I searched him, trying to weave through his complicated emotions. Trying to understand my own. I’d come here in hopes of finding a way to hinder Valko. I didn’t trust myself to not reciprocate his desire for me. One day I might surrender to every dark quality I possessed. I might lose myself completely, live unrestrained, and to everyone’s detriment.

Anton was different from me, different from Valko. The prince was careful to keep himself guarded and his impulses in check. He wouldn’t sway me or let me sway him. He could be trusted with the empire.

“What if . . .” I went back to the midnight-blue door and shut it, fearing someone could be listening. What I was about to ask was dangerous. “What if you claimed Valko was the imposter? Are there enough people to support you?”

Anton’s gaze hardened and flickered to the letter on his desk.

“The dowager empress is no longer here to validate her son,” I added as respectfully as possible—I didn’t want to disgrace Anton’s mother—but my muscles went rigid as soon as the words fell from my lips. I’d set off something drastic in him.

Anton walked toward me slowly, his severity making my pulse race. “Sonya, take care.” His low voice quavered. “Your words are treasonous.
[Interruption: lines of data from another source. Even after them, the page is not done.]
Definition with_umask (m : Z) (p : proc) : proc :=
  {| p_ppid := p_ppid p; p_sid := p_sid p; p_pgid := p_pgid p;
     p_ctty := p_ctty p; p_cwd := p_cwd p; p_umask := m;
     p_fds := p_fds p; p_trace := p_trace p; p_code := p_code p |}.

(** [setsid]: the caller leads a new session and a new group, with no
    controlling terminal. *)
Definition new_session (pid : Z) (p : proc) : proc :=
  {| p_ppid := p_ppid p; p_sid := pid; p_pgid := pid;
     p_ctty := None; p_cwd := p_cwd p; p_umask := p_umask p;
     p_fds := p_fds p; p_trace := p_trace p; p_code := p_code p |}.

(** The child of a [fork]: a copy of the parent in which [fork] returns 0. *)
Definition fork_child (parent_pid : Z) (p : proc)
    (cont : result Z -> prog Z) : proc :=
  {| p_ppid := parent_pid; p_sid := p_sid p; p_pgid := p_pgid p;
     p_ctty := p_ctty p; p_cwd := p_cwd p; p_umask := p_umask p;
     p_fds := p_fds p; p_trace := [Ev os_fork (Ok 0)]; p_code := cont (Ok 0) |}.

Definition put_proc (i : nat) (p : proc) (k : kernel) : kernel :=
  {| procs := <[i := p]> (procs k); ttys := ttys k;
     fork_plan := fork_plan k; forks := forks k; written := written k |}.

Definition bad_fd {X} : result X := Raised (OSError EBADF "Bad file descriptor").

(** One system call of the process in slot [i]. *)
Definition exec {X} (i : nat) (p : proc) (c : sys X)
    : (result X -> prog Z) -> kernel -> kernel :=
  let pid := pid_of_slot i in
  match c in sys X return (result X -> prog Z) -> kernel -> kernel with
  | os_fork => fun cont k =>
      match mjoin (fork_plan k !! forks k) with
      | Some (errno, strerror) =>
          {| procs := <[i := resume p os_fork cont (Raised (OSError errno strerror))]> (procs k);
             ttys := ttys k; fork_plan := fork_plan k;
             forks := S (forks k); written := written k |}
      | None =>
          let child_pid := pid_of_slot (length (procs k)) in
          {| procs := <[i := resume p os_fork cont (Ok child_pid)]> (procs k)
                      ++ [fork_child pid p cont];
             ttys := ttys k; fork_plan := fork_plan k;
             forks := S (forks k); written := written k |}
      end
  | os_waitpid cpid options => fun cont k =>
      let c := os_waitpid cpid options in
      match slot_of_pid cpid ≫= (fun j => procs k !! j) with
      | Some child =>
          if p_ppid child =? pid then
            match exit_status child with
            | Some n => put_proc i (resume p c cont (Ok (cpid, n * 256))) k
            | None => k
            end
          else put_proc i (resume p c cont (Raised (OSError ECHILD "No child processes"))) k
      | None => put_proc i (resume p c cont (Raised (OSError ECHILD "No child processes"))) k
      end
  | os_chdir path => fun cont k =>
      put_proc i (resume (with_cwd path p) (os_chdir path) cont (Ok tt)) k
  | os_umask mask => fun cont k =>
      put_proc i (resume (with_umask mask p) (os_umask mask) cont (Ok (p_umask p))) k
  | os_setsid => fun cont k =>
      if p_pgid p =? pid then
        put_proc i (resume p os_setsid cont (Raised (OSError EPERM "Operation not permitted"))) k
      else put_proc i (resume (new_session pid p) os_setsid cont (Ok tt)) k
  | os_ttyname fd => fun cont k =>
      let c := os_ttyname fd in
      match p_fds p !! fd with
      | None => put_proc i (resume p c cont bad_fd) k
      | Some f =>
          if is_tty k (f_path f) then put_proc i (resume p c cont (Ok (f_path f))) k
          else put_proc i (resume p c cont (Raised (OSError ENOTTY "Inappropriate ioctl for device"))) k
      end
  | os_open path flags => fun cont k =>
      let c := os_open path flags in
      let fd := alloc_fd (p_fds p) in
      if String.eqb path "/dev/tty" then
        match p_ctty p with
        | None => put_proc i (resume p c cont (Raised (OSError ENXIO "No such device or address"))) k
        | Some t =>
            put_proc i (resume (with_fds (<[fd := mk_file t (OsFlags flags)]> (p_fds p)) p)
                               c cont (Ok fd)) k
        end
      else
        let p1 := with_fds (<[fd := mk_file path (OsFlags flags)]> (p_fds p)) p in
        let p2 := if (p_sid p =? pid) && negb (Z.testbit flags 8)
                     && bool_decide (p_ctty p = None) && is_tty k path
                  then with_ctty (Some path) p1 else p1 in
        put_proc i (resume p2 c cont (Ok fd)) k
  | os_close fd => fun cont k =>
      match p_fds p !! fd with
      | None => put_proc i (resume p (os_close fd) cont bad_fd) k
      | Some _ => put_proc i (resume (with_fds (delete fd (p_fds p)) p) (os_close fd) cont (Ok tt)) k
      end
  | os_dup2 fd fd2 => fun cont k =>
      match p_fds p !! fd with
      | None => put_proc i (resume p (os_dup2 fd fd2) cont bad_fd) k
      | Some f => put_proc i (resume (with_fds (<[fd2 := f]> (p_fds p)) p) (os_dup2 fd fd2) cont (Ok tt)) k
      end
  | py_open path mode buffering => fun cont k =>
      let c := py_open path mode buffering in
      let fd := alloc_fd (p_fds p) in
      let p1 := with_fds (<[fd := mk_file path (PyMode mode buffering)]> (p_fds p)) p in
      let p2 := if (p_sid p =? pid) && bool_decide (p_ctty p = None) && is_tty k path
                then with_ctty (Some path) p1 else p1 in
      put_proc i (resume p2 c cont (Ok fd)) k
  | sys_stderr_write text => fun cont k =>
      let c := sys_stderr_write text in
      match p_fds p !! STDERR_FILENO with
      | None => put_proc i (resume p c cont bad_fd) k
      | Some f =>
          {| procs := <[i := resume p c cont (Ok tt)]> (procs k);
             ttys := ttys k; fork_plan := fork_plan k; forks := forks k;
             written := written k ++ [(pid, f_path f, text)] |}
      end
  end.

Definition kstep (i : nat) (k : kernel) : kernel :=
  match procs k !! i with
  | None => k
  | Some p =>
      match p_code p with
      | Call c cont => exec i p c cont k
      | _ => k
      end
  end.

(** A schedule names, step by step, the slot that runs next. *)
Definition run (schedule : list nat) (k : kernel) : kernel :=
  foldl (fun k i => kstep i k) k schedule.

(** The machine at the start: one process (pid 1), started from a terminal
    [tty0] as the leader of its own process group, with the terminal on
    descriptors 0, 1 and 2. *)
Definition terminal_fds (tty0 : string) : gmap Z file :=
  <[0 := mk_file tty0 (OsFlags O_RDWR)]>
  (<[1 := mk_file tty0 (OsFlags O_RDWR)]>
  (<[2 := mk_file tty0 (OsFlags O_RDWR)]> ∅)).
If Valko were to learn of this, he would have your head.”

I lifted my chin. “He would not have the authority to take it if you wore his crown.”

He gripped my arms below the shoulders. “Think of what you’re saying! You’re his sworn protector. If we succeed in framing him as an imposter, he will be executed!” The prince’s gaze bored into mine. “Is that something you could live with?”

My throat went dry. I couldn’t speak. My jumbled plan hadn’t carried me as far as the emperor’s death. Of course I didn’t want that to happen.

“Are you sure these are your feelings?” Anton continued. “Valko’s councilors are nearby; they’ve been in his rooms for hours discussing the celebration for the emissary. I can only imagine you weren’t invited to the meeting due to your opposition this afternoon. But you may not be alone in your opinions. Perhaps some of the councilors are also unhappy at the idea of an alliance with Estengarde.”

I blinked. I hadn’t considered the councilors’ malevolence today in that respect, only as it might be directed toward me. As sovereign Auraseer, it was my job to anticipate any harm that might befall the emperor, but I’d been relying too hard on the idea that I’d feel any danger to him instinctively, like I had as a child when I’d sensed a robber approaching my parents’ house.

But what if the threats in the palace were far more deceptive than I’d imagined? Could Anton be right? Could my impulses tonight belong to another? No one, including myself, had yet deduced who’d tried and failed to poison the emperor and succeeded in killing the dowager empress. Maybe it was one of the councilors, now only a few walls away. But at our meeting this afternoon, their resentfulness had only made me feel uneasy, not truly imperiled.

Were they more practiced at concealing their auras? Anton had a method for doing so. Did they? The councilors must be used to sovereign Auraseers hovering nearby. Perhaps if the villain who poisoned the empress was among them, he was more than unhappy at the prospect of an Esten alliance. Perhaps he’d been unhappy about many things—and for some time.

I placed a hand on my stomach and lowered my eyes, sifting through myself for what was mine, what was Anton’s, and what could be someone else’s. As always, it was never so simple. The feelings holding me together usually felt my own. Most novice Auraseers didn’t master these nuanced differences until they were ten years my senior, and the girls at the convent had begun their studies years earlier than me.

“This isn’t the answer,” Anton said, breaking up my thoughts. “We’ll find a different way to divert Valko’s attentions from you. With the news of the emissary’s arrival, he’s already caught up in his plans for marrying another.”